**WORK TO BE COMPLETED:**
Return the following from the records below: each line, word for word, starting with the line that contains "<[ Token.ContractAddress token" and going on through the line that contains "TokenBalance.Allowance := common.big_NewInt", with nothing outside that range.

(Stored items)
Definition file_LoadAllItems (filename : bytes) (_ : ItemList) (id_max : Z) (s : S) :
    outcome (Status * ItemList * Z * S) :=
  match ifstream_read (until_nul filename) s with
  | None => Ret (InvalidArgumentError (bs "file not found"), [], id_max, s)
  | Some data =>
      j ← Parser.json_parse data;
      '(items, max, s) ←
        match j with
        | JObject _ =>
            '(_, j_items) ← json_index (bs "items") j;
            match j_items with
            | JArray l => load_items l [] 0 s
            | _ => Ret ([], 0, s)
            end
        | _ => Ret ([], 0, s)
        end;
      Ret (OkStatus, items, max, s)
  end.

Fixpoint save_items (l : ItemList) (j_items : json) : outcome json :=
  match l with
  | [] => Ret j_items
  | i :: l =>
      j ← json_set (bs "id") (JInt (item_id i)) JNull;
      j ← json_set (bs "text") (JString (item_text i)) j;
      j ← json_set (bs "update_at") (JString (ToFormattedString true (update_at i))) j;
      j_items ← push_back j j_items;
      save_items l j_items
  end.

Definition file_SaveAllItems (filename : bytes) (items : ItemList) (s : S) : outcome (Status * S) :=
  j_items ← save_items items JNull;
  '(t, s) ← now s;
  root ← json_set (bs "create") (JString (ToFormattedString true t)) JNull;
  root ← json_set (bs "items") j_items root;
  content ← Serializer.json_dump dump_float 2 root;
  let '(_, s) := WriteFile filename content s in
  Ret (OkStatus, s).

Definition CreateFileRepository (filename : bytes) : Repository :=
  {| LoadAllItems := file_LoadAllItems filename; SaveAllItems := file_SaveAllItems filename |}.

(** ** The commands (todo.cc, server.cc)

    Each is given the repository; it answers a status, and lines of text. *)

Definition open_data (repo : Repository) (s : S) : outcome (Data * S) :=
  set_repository (Some repo) new_data s.

Definition entry_line (id : Z) (text : bytes) : bytes := itoa id ++ [char_of 9] ++ text.

Definition do_add (repo : Repository) (text : bytes) (s : S) : outcome (Status * list bytes * S) :=
  '(d, s) ← open_data repo s;
  '(st, id, d, s) ← Add text d s;
  Ret (st, if status_ok st then [bs "Add Done:"; entry_line (default 0 id) text] else [], s).

Definition do_list (repo : Repository) (s : S) : outcome (list bytes * S) :=
  '(d, s) ← open_data repo s;
  Ret ((λ i, entry_line (item_id i) (item_text i)) <$> items_ d, s).

Definition do_show (repo : Repository) (id : Z) (s : S) : outcome (list bytes * S) :=
  '(d, s) ← open_data repo s;
  Ret (match Show id d with
       | Some i => [entry_line (item_id i) (item_text i)]
       | None => [bs "Not found"]
       end, s).

Definition do_delete (repo : Repository) (id : Z) (s : S) : outcome (Status * S) :=
  '(d, s) ← open_data repo s;
  '(st, d, s) ← Delete id d s;
  Ret (st, s).

Definition do_modify (repo : Repository) (id : Z) (new_text : bytes) (s : S) :
    outcome (Status * list bytes * S) :=
  '(d, s) ← open_data repo s;
  '(st, d, s) ← Update id new_text d s;
  Ret (st, if status_ok st then [bs "Update Done:"; entry_line id new_text] else [], s).

(** [std::stoi] *)
Definition stoi (s : bytes) : outcome Z :=
  n ← stoll s;
  if (INT_MIN <=? n) && (n <=? INT_MAX) then Ret n else Throw out_of_range.

(** The command line of the page (server.cc): [substr(sep)] starts with the blank. *)
Definition DoCommand (repo : Repository) (cmdline : bytes) (s : S) : outcome S :=
  let sep := str_find_char cmdline " " 0 in
  if sep =? npos then Ret s
  else
    cmd ← str_substr cmdline 0 sep;
    rest ← str_substr cmdline sep npos;
    if bool_decide (cmd = bs "add") then
      '(_, _, s) ← do_add repo (until_nul rest) s; Ret s
    else if bool_decide (cmd = bs "del") then
      id ← stoi rest; '(_, s) ← do_delete repo id s; Ret s
    else Ret s.

(** ** Sequences of commands *)

Inductive command : Type :=
  | CAdd (text : bytes)
  | CDelete (id : Z)
  | CModify (id : Z) (text : bytes)
  | CList
  | CShow (id : Z).

(** A command, and what it answers: the code of its status, and its lines. *)
Definition run_command (repo : Repository) (c : command) (s : S) : outcome (StatusCode * list bytes * S) :=
  match c with
  | CAdd text => '(st, o, s) ← do_add repo text s; Ret (status_code st, o, s)
  | CDelete id => '(st, s) ← do_delete repo id s; Ret (status_code st, [], s)
  | CModify id text => '(st, o, s) ← do_modify repo id text s; Ret (status_code st, o, s)
  | CList => '(o, s) ← do_list repo s; Ret (kOk, o, s)
  | CShow id => '(o, s) ← do_show repo id s; Ret (kOk, o, s)
  end.

Fixpoint run_commands (repo : Repository) (cs : list command) (s : S) :
    outcome (list (StatusCode * list bytes) * S) :=
  match cs with
  | [] => Ret ([], s)
  | c :: cs =>
      '(st, o, s) ← run_command repo c s;
      '(os, s) ← run_commands repo cs s;
      Ret ((st, o) :: os, s)
  end.

End todo.

(** ** What the commands mean

    The list as ids and texts. *)

Abbreviation entries := (list (Z * bytes)).

Definition entry_of (i : Item) : Z * bytes := (item_id i, item_text i).

(** The greatest id, 0 if there is none. *)
Definition id_max (l : entries) : Z := foldl (λ m kv, if m <? kv.1 then kv.1 else m) 0 l.
(** X18.  [findStraight] of the Swift client traps when the cards have fewer
    than five different ranks, as five cards with a pair have.  Otherwise
    it returns cards of its input: five of consecutive ranks, from the
    highest rank that starts such a run; or, without a run, five of ranks
    A-2-3-4-5 when all of them occur; or no card. *)
Theorem findStraight_result (cards : list SwiftCard) :
  let ranks : gset Z := list_to_set (map cardRank cards) in
  let run h := forall d, 0 <= d <= 4 -> h - d ∈ ranks in
  ((size ranks < 5)%nat -> findStraight cards = None) /\
  ((5 <= size ranks)%nat ->
   exists found, findStraight cards = Some found /\
     Forall (fun c => In c cards) found /\
     ((exists high, map cardRank found = [high; high - 1; high - 2; high - 3; high - 4] /\
         run high /\ forall h, run h -> h <= high) \/
      (map cardRank found = wheelRanks /\ forall h, ~ run h) \/
      (found = [] /\ (forall h, ~ run h) /\ exists r, In r wheelRanks /\ r ∉ ranks))).
Proof.
  intros ranks run. unfold findStraight. fold ranks.
  set (u := js_sort descending (elements ranks)).
  assert (Hlen : length u = size ranks).
  { subst u. rewrite length_js_sort. reflexivity. }
  assert (Hin : forall r, In r u <-> r ∈ ranks).
  { intros r. subst u. rewrite <- list_elem_of_In, js_sort_perm. apply elem_of_elements. }
  assert (Hcards : forall r, r ∈ ranks -> In r (map cardRank cards)).
  { intros r Hr. subst ranks. apply elem_of_list_to_set in Hr.
    now apply list_elem_of_In. }
  assert (Hsorted : StronglySorted (fun a b => b < a) u).
  { apply strictly_descending; [apply js_sort_descending|].
    apply NoDup_ListNoDup. subst u. rewrite js_sort_perm. apply NoDup_elements. }
  assert (Hrun : forall h, run h ->
            exists k, (k < length u - 5 + 1)%nat /\ isStraightAt u k = true /\ nth k u 0 = h).
  { intros h Hh.
    destruct (run_in_sorted u h Hsorted) as (pre & post & Hu).
    { intros d Hd. apply Hin, Hh, Hd. }
    exists (length pre). rewrite Hu. split; [|split].
    - rewrite !length_app. simpl. lia.
    - apply isStraightAt_run.
    - rewrite <- (Nat.add_0_r (length pre)). now rewrite nth_after. }
  split.
  - intros Hfew. rewrite Hlen. now apply Nat.ltb_lt in Hfew as ->.
  - intros Hmany. rewrite Hlen.
    replace (size ranks <? 5)%nat with false by (symmetry; apply Nat.ltb_ge; lia).
    rewrite <- Hlen.
    destruct (List.find (isStraightAt u) (seq 0 (length u - 5 + 1))) as [i|] eqn:Hfind.
    + apply find_seq_first in Hfind as (Hi & Hat & Hfirst).
      pose proof (isStraightAt_reads i u ltac:(lia) Hat) as Hranks.
      set (high := nth i u 0) in *.
      assert (Hhigh : run high).
      { intros d Hd. apply Hin.
        assert (Hmem : In (high - d) (take 5 (drop i u))).
        { rewrite Hranks. assert (d = 0 \/ d = 1 \/ d = 2 \/ d = 3 \/ d = 4) as Hc by lia.
          destruct Hc as [->|[->|[->|[->| ->]]]]; rewrite ?Z.sub_0_r; simpl; tauto. }
        apply list_elem_of_In in Hmem. apply list_elem_of_In.
        apply (subseteq_take 5), (subseteq_drop i) in Hmem. exact Hmem. }
      destruct (omap_firstOfRank cards (take 5 (drop i u))) as [Hmap Hall].
      { rewrite Hranks. apply List.Forall_forall. intros r Hr. apply Hcards.
        assert (exists d, 0 <= d <= 4 /\ r = high - d) as (d & Hd & ->).
        { simpl in Hr. destruct Hr as [<-|[<-|[<-|[<-|[<-|[]]]]]];
            [exists 0|exists 1|exists 2|exists 3|exists 4]; lia. }
        apply Hhigh, Hd. }
      eexists. split; [reflexivity|]. split; [exact Hall|]. left.
      exists high. rewrite Hmap. split; [exact Hranks|]. split; [exact Hhigh|].
      intros h Hh. destruct (Hrun h Hh) as (k & Hk & Hkat & <-).
      destruct (Nat.lt_ge_cases k i) as [Hlt|Hge].
      { rewrite (Hfirst k Hlt) in Hkat. discriminate. }
      subst high. apply descending_nth; [exact Hsorted|lia].
    + assert (Hnone : forall h, ~ run h).
      { intros h Hh. destruct (Hrun h Hh) as (k & Hk & Hkat & _).
        pose proof (find_none _ _ Hfind k ltac:(apply in_seq; lia)) as Hno.
        congruence. }
      destruct (forallb (fun rank => existsb (Z.eqb rank) u) wheelRanks) eqn:Hwheel.
      * destruct (omap_firstOfRank cards wheelRanks) as [Hmap Hall].
        { apply List.Forall_forall. intros r Hr. apply Hcards, Hin.
          rewrite forallb_forall in Hwheel. specialize (Hwheel r Hr).
          apply existsb_exists in Hwheel as (x & Hx & Heq).
          apply Z.eqb_eq in Heq. now subst. }
        eexists. split; [reflexivity|]. split; [exact Hall|].
        right. left. split; [exact Hmap|exact Hnone].
      * exists []. split; [reflexivity|]. split; [constructor|].
        right. right. split; [reflexivity|]. split; [exact Hnone|].
        assert (Hex : exists r, In r wheelRanks /\ existsb (Z.eqb r) u = false).
        { clear -Hwheel. unfold wheelRanks in *. cbn [forallb] in Hwheel.
          repeat match type of Hwheel with
                 | (existsb (Z.eqb ?r) u && _) = false =>
                     destruct (existsb (Z.eqb r) u) eqn:?;
                       [cbn [andb] in Hwheel|exists r; split; [simpl; tauto|assumption]]
                 end.
          discriminate. }
        destruct Hex as (r & Hr & Hno). exists r. split; [exact Hr|].
        intros Hmem. apply Hin in Hmem.
        assert (existsb (Z.eqb r) u = true) as Hyes
          by (apply existsb_exists; exists r; split; [exact Hmem|apply Z.eqb_refl]).
        congruence.
Qed.
(** *** [AccountService] *)

Section AccountService.
  (** The account and token DAOs are not among the sources: the service is
      embedded over the three calls it makes on them.  [Store] is whatever
      they keep; a call returns its Go results, a write also the store it
      leaves. *)
Variable Store : Type.
Variable AccountDao_GetByAddress :
    common.Address -> Store -> option Account.t * option string.
Variable TokenDao_GetAll : Store -> list Token.t * option string.
Variable AccountDao_Create : Account.t -> Store -> option string * Store.

  (** The body of the [for ... range tokens] loop. *)
Definition add_token_balance (balances : gmap N TokenBalance.t) (token : Token.t)
    : gmap N TokenBalance.t :=
    <[ Token.ContractAddress token :=
         {| TokenBalance.ID := Token.ID token;
            TokenBalance.Address := Token.ContractAddress token;
            TokenBalance.Symbol := Token.Symbol token;
            TokenBalance.Balance := common.big_NewInt 100000;
            TokenBalance.Allowance := common.big_NewInt 100000;
            TokenBalance.LockedBalance := common.big_NewInt 0 |} ]> balances.

  (** [AccountService.Create]: the returned error and the store it leaves. *)
Definition Create (account : Account.t) (st : Store) : option string * Store :=
    let addr := Account.Address account in
    let '(acc, err) := AccountDao_GetByAddress addr st in
    (* what follows the first [if err != nil && ...] *)
    let rest :=
      match acc with
      | Some _ => (Some "ACCOUNT_ALREADY_EXISTS", st)
      | None =>
        let '(tokens, err) := TokenDao_GetAll st in
        match err with
        | Some msg => (Some msg, st)
        | None =>
          let account :=
            Account.mk (Account.ID account) (Account.Address account)
              (fold_left add_token_balance tokens ∅) false
              (Account.CreatedAt account) (Account.UpdatedAt account) in
          AccountDao_Create account st
        end
      end in
    match err with
    | Some msg => if String.eqb msg "NO_ACCOUNT_FOUND" then rest else (Some msg, st)
    | None => rest
    end.
End AccountService.

(** *** [OHLCVService] *)

(** The [$match] stage on [createdAt], times in Unix seconds. *)
Inductive Match : Type :=
| MatchAll
| MatchLt (lt : Z)
| MatchRange (gte lt : Z).

(** The aggregation pipeline [GetOHLCV] sends: the time window, the
    [$or] over the pairs when there are pairs, and the unit and duration
    [getGroupTsBson] groups by (none for the empty unit). *)
Module Query.
Record t : Type := mk {
  createdAt : Match;
  or : option (list (string * string));
  groupBy : option (string * Z)
}.
End Query.

(** What the [switch unit] leaves in [intervalSeconds], [modTime] and
    [group["_id"]]. *)
Module Bucket.
Record t : Type := mk {
  intervalSeconds : Z;
  modTime : Z;
  groupBy : option (string * Z)
}.
End Bucket.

**RESULT OF THIS EXERCISE:**
    <[ Token.ContractAddress token :=
         {| TokenBalance.ID := Token.ID token;
            TokenBalance.Address := Token.ContractAddress token;
            TokenBalance.Symbol := Token.Symbol token;
            TokenBalance.Balance := common.big_NewInt 100000;
            TokenBalance.Allowance := common.big_NewInt 100000;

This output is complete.